Stored items
(** ** Warp header and object header *)

Definition quicrq_warp_header_msg_reserve (media_id group_id : Z) : Z :=
  1 + vlen media_id + vlen group_id.

Definition quicrq_warp_header_msg_encode (message_type media_id group_id : Z) : enc :=
  varint_encode message_type >>> varint_encode media_id >>> varint_encode group_id.

Definition quicrq_warp_header_msg_decode : dec (Z * Z * Z) :=
  let! message_type := varint_decode in
  let! media_id := varint_decode in
  let! group_id := varint_decode in
  dret (message_type, media_id, group_id).

Definition quicrq_object_header_msg_reserve (object_id nb_objects_previous_group
    object_length : Z) : Z :=
  1 + vlen object_id + (if object_id =? 0 then vlen nb_objects_previous_group else 0)
  + 1 + vlen object_length.

Definition quicrq_object_header_msg_encode (message_type object_id nb_objects_previous_group
    flags object_length : Z) : enc :=
  varint_encode message_type >>>
  varint_encode object_id >>>
  (if object_id =? 0 then varint_encode nb_objects_previous_group else enc_ret) >>>
  put_byte flags >>>
  varint_encode object_length.

Definition quicrq_object_header_msg_decode : dec (Z * Z * Z * Z * Z) :=
  let! message_type := varint_decode in
  let! object_id := varint_decode in
  let! nb_objects_previous_group := (if object_id =? 0 then varint_decode else dret 0) in
  let! flags := get_byte in
  let! object_length := varlen_decode in
  dret (message_type, object_id, nb_objects_previous_group, flags, object_length).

» **Instructions for the task**: Retype exactly, and only, the lines that run from the one with "let! object_length := varlen_decode in" through the final line of the entries.

» **Task solution**:
  let! object_length := varlen_decode in
  dret (message_type, object_id, nb_objects_previous_group, flags, object_length).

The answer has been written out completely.